In the opinion of management, all adjustments (consisting of normal recurring
accruals) considered necessary for a fair presentation have been included.
Operating results for the three and six months ended June 24, 1994 are not
necessarily indicative of the results that may be expected for the fiscal
year ending December 31, 1994. For further information, refer to the
financial statements and notes thereto included in the Company's report on
Form 10-K for the five-month transition period ended December 31, 1993.
NOTE B - NET CAPITAL REQUIREMENT
As a registered broker-dealer and member of the New York Stock
Exchange, the Company's brokerage subsidiary, Stifel, Nicolaus &
Company, Incorporated ("SN & Co."), is subject to the Securities
and Exchange Commission's ("SEC") uniform net capital rules.

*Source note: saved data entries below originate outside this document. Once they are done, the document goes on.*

(** C9 (as the code has it): extraction yields no pair twice, and its pairs
    are exactly the typed spans, read as (trimmed lower-cased type, trimmed
    lower-cased name), and the untyped spans, read as ([topic], trimmed
    lower-cased content): mentions are deduplicated by type and normalised
    name, and every name and type yielded is in normal form.  A span matched
    by the typed expression is never matched by the untyped one.  Re-emitting
    an extracted pair whose name is non-empty and contains no [[ as a tag and
    parsing that tag yields exactly this pair. *)
Theorem extraction_dedup_and_roundtrip :
  (forall text, NoDup (extractEntities text))
  /\ (forall text e,
        In e (extractEntities text) <->
        (exists type name,
           In (type, name) (typedMatches text)
           /\ e = {| ee_name := Js.toLowerCase (Js.trim name);
                     ee_type := Js.trim (Js.toLowerCase type) |})
        \/ (exists name,
              In name (untypedMatches text)
              /\ e = {| ee_name := Js.toLowerCase (Js.trim name); ee_type := "topic" |}))
  /\ (forall text e, In e (extractEntities text) ->
        Js.toLowerCase (Js.trim (ee_name e)) = ee_name e
        /\ Js.trim (Js.toLowerCase (ee_type e)) = ee_type e)
  /\ (forall s w c n, matchTypedAt s = Some (w, c, n) -> matchUntypedAt s = None)
  /\ (forall text c, In c (untypedMatches text) ->
        In {| ee_name := Js.toLowerCase (Js.trim c); ee_type := "topic" |}
           (extractEntities text))
  /\ (forall text e, In e (extractEntities text) ->
        ee_name e <> EmptyString -> Js.includes (ee_name e) "[[" = false ->
        extractEntities (emitTag e) = [e]).
Proof.
  split; [|split; [|split; [|split; [|split]]]].
  - intros text. apply extractEntities_spec.
  - intros text e. rewrite (proj2 (extractEntities_spec text) e).
    unfold typedMention, untypedMention. split.
    + intros [([type name] & Hm & ->) | (name & Hm & ->)].
      * left. exists type, name. auto.
      * right. exists name. auto.
    + intros [(type & name & Hm & ->) | (name & Hm & ->)].
      * left. exists (type, name). auto.
      * right. exists name. auto.
  - intros text e He.
    destruct (extractEntities_wellFormed text e He) as (_ & _ & Hty & _ & Hnm). auto.
  - exact typed_excludes_untyped.
  - intros text c Hc. apply (proj2 (extractEntities_spec text)).
    right. exists c. split; [exact Hc | reflexivity].
  - intros text e He Hn0 Hopen.
    apply extractEntities_tag; [exact (extractEntities_wellFormed text e He) | assumption..].
Qed.
Section TourIsFeasible.
Context (sites rest : list site) (xa : edge → Z).
Context (Hnd : NoDup sites) (Hlen : (2 ≤ length sites)%nat).
Context (Hperm : "org" :: rest ≡ₚ sites).
Context (Henc : encodes sites ("org" :: rest) xa).

Let c := "org" :: rest.

Lemma tour_NoDup : NoDup c.
Proof. subst c. by rewrite Hperm. Qed.

Lemma tour_length : length c = length sites.
Proof. subst c. by rewrite Hperm. Qed.

Lemma tour_degree_facts : degree_facts sites xa.
Proof.
  apply (degree_facts_ext sites (indicator (legs_of (closed c)))).
  - intros. symmetry. by apply Henc.
  - apply cover_degree; [done|].
    pose proof (cycle_cover c tour_NoDup) as [HF HS HI]; [rewrite tour_length; lia|].
    split; [by rewrite HF|by rewrite HS|done].
Qed.

Lemma tour_order_facts : order_facts sites xa (rank c).
Proof.
  pose proof tour_NoDup as Hc. pose proof tour_length as Hl.
  assert (∀ i, i ∈ sites → ∃ p, c !! p = Some i ∧ rank c i = Z.of_nat p
                               ∧ (p < length sites)%nat) as Hpos.
  { intros i Hi. rewrite <- Hperm in Hi.
    apply list_elem_of_lookup in Hi as (p & Hp). exists p.
    split; [done|]. split; [by apply rank_lookup|].
    rewrite <- Hl. by eapply lookup_lt_Some. }
  split.
  - intros i Hi. destruct (Hpos i Hi) as (p & _ & -> & Hlt). lia.
  - intros i j Hi Hj Hne Hio Hjo. rewrite (Henc i j) by done.
    unfold indicator. case_decide as Hleg.
    + apply elem_of_legs_closed in Hleg as (q & Hq & [[Hlt Hq']|[_ Hq']]).
      * rewrite (rank_lookup c q i), (rank_lookup c (S q) j) by done. lia.
      * simpl in Hq'. congruence.
    + destruct (Hpos i Hi) as (p & _ & -> & Hlt).
      destruct (Hpos j Hj) as (p' & _ & -> & Hlt'). lia.
Qed.
End TourIsFeasible.

(** ** A feasible assignment is a single tour *)

Section FeasibleIsTour.
Context (sites : list site) (xa : edge → Z) (ua : site → Z).
Context (Hnd : NoDup sites).
Context (Hdeg : degree_facts sites xa) (Hord : order_facts sites xa ua).

Lemma walk_cons2 a b p : walk sites xa (a :: b :: p) ↔ selected sites xa a b ∧ walk sites xa (b :: p).
Proof.
  unfold walk. rewrite legs_of_cons2. split.
  - intros Hw. split; [apply Hw; by left|]. intros; apply Hw; by right.
  - intros [Hab Hw] a' b' [?|?]%elem_of_cons; [by simplify_eq|by apply Hw].
Qed.

Lemma walk_single a : walk sites xa [a].
Proof. intros ? ? H. by apply elem_of_nil in H. Qed.

Lemma successor k : k ∈ sites → ∃ j, selected sites xa k j ∧ ∀ j', selected sites xa k j' → j' = j.
Proof.
  intros Hk. destruct Hdeg as [Hb _ Ho].
  destruct (sum_one_unique (λ i, xa (k, i)) (filter (λ i, i ≠ k) sites))
    as (j & [Hne Hj]%list_elem_of_filter & Hone & Huniq).
  - intros i [Hne Hi]%list_elem_of_filter. apply Hb; by try done.
  - by apply Ho.
  - exists j. split; [by repeat split|].
    intros j' (_ & Hj' & Hne' & Hone'). apply Huniq; [|done].
    apply list_elem_of_filter. split; [by apply not_eq_sym|done].
Qed.

Lemma predecessor k : k ∈ sites → ∃ i, selected sites xa i k ∧ ∀ i', selected sites xa i' k → i' = i.
Proof.
  intros Hk. destruct Hdeg as [Hb Hi _].
  destruct (sum_one_unique (λ i, xa (i, k)) (filter (λ i, i ≠ k) sites))
    as (i & [Hne Hin]%list_elem_of_filter & Hone & Huniq).
  - intros i [Hne Hin]%list_elem_of_filter. apply Hb; by try done.
  - by apply Hi.
  - exists i. split; [by repeat split|].
    intros i' (Hi' & _ & Hne' & Hone'). apply Huniq; [|done].
    by apply list_elem_of_filter.
Qed.

Lemma selected_out_unique k j j' : selected sites xa k j → selected sites xa k j' → j = j'.
Proof.
  intros Hj Hj'. destruct (successor k) as (j0 & _ & Huniq); [apply Hj|].
  by rewrite (Huniq j), (Huniq j').
Qed.

Lemma selected_in_unique k i i' : selected sites xa i k → selected sites xa i' k → i = i'.
Proof.
  intros Hi Hi'. destruct (predecessor k) as (i0 & _ & Huniq); [apply Hi|].
  by rewrite (Huniq i), (Huniq i').
Qed.

(** Along a selected sites xa edge that avoids ['org'] the order grows. *)
Lemma order_grows i j : selected sites xa i j → i ≠ "org" → j ≠ "org" → ua i + 1 ≤ ua j.
Proof.
  intros (Hi & Hj & Hne & Hone) Hio Hjo.
  pose proof (of_mtz _ _ _ Hord i j Hi Hj Hne Hio Hjo) as Hm.
  rewrite Hone in Hm. lia.
Qed.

SN
& Co. has elected to operate under the alternative method of the
rule, which prohibits a broker-dealer from engaging in any
securities transactions when its net capital is less than 2% of
its aggregate debit balances, as defined, arising from customer
transactions. The SEC may also require a member firm to reduce
its business and restrict withdrawal of subordinated capital if
its net capital is less than 4% of aggregate debit balances, and
may prohibit a member firm from expanding its business and
declaring cash dividends if its net capital is less than 5% of
aggregate debit balances. At June 24, 1994, SN & Co. had net
capital of $24,331,038 which was 16% of its aggregate debit
balances and $21,313,848 in excess of the net capital
requirement.
NOTE C - INCOME TAXES
Effective August 1, 1993, the Company adopted Statement of
Financial Accounting Standards (SFAS) No. 109, "Accounting for
Income Taxes." This statement requires, among other provisions,
that deferred taxes be adjusted to reflect current rates. The
adoption of SFAS No. 109 did not have a material effect on the
Company's financial condition or results of operations.
NOTE D - SUBSEQUENT EVENT
On July 19, 1994, the board of directors declared the regular
quarterly dividend of $0.03 per share, payable on August 16, 1994
to stockholders of record August 2, 1994.
<PAGE>
Item 2. Management's Discussion and Analysis of Financial Condition
and Results of Operations
(all dollars in thousands, except per share amounts)
Results of Operations
In 1993, the Company changed its fiscal year-end from the last
Friday in July to a calendar year-end. The five-month transition
period ended December 31, 1993 has been presented in the
transition period From 10-K. As a result of this fiscal year-end
change, 1993 has been recast for comparative purposes.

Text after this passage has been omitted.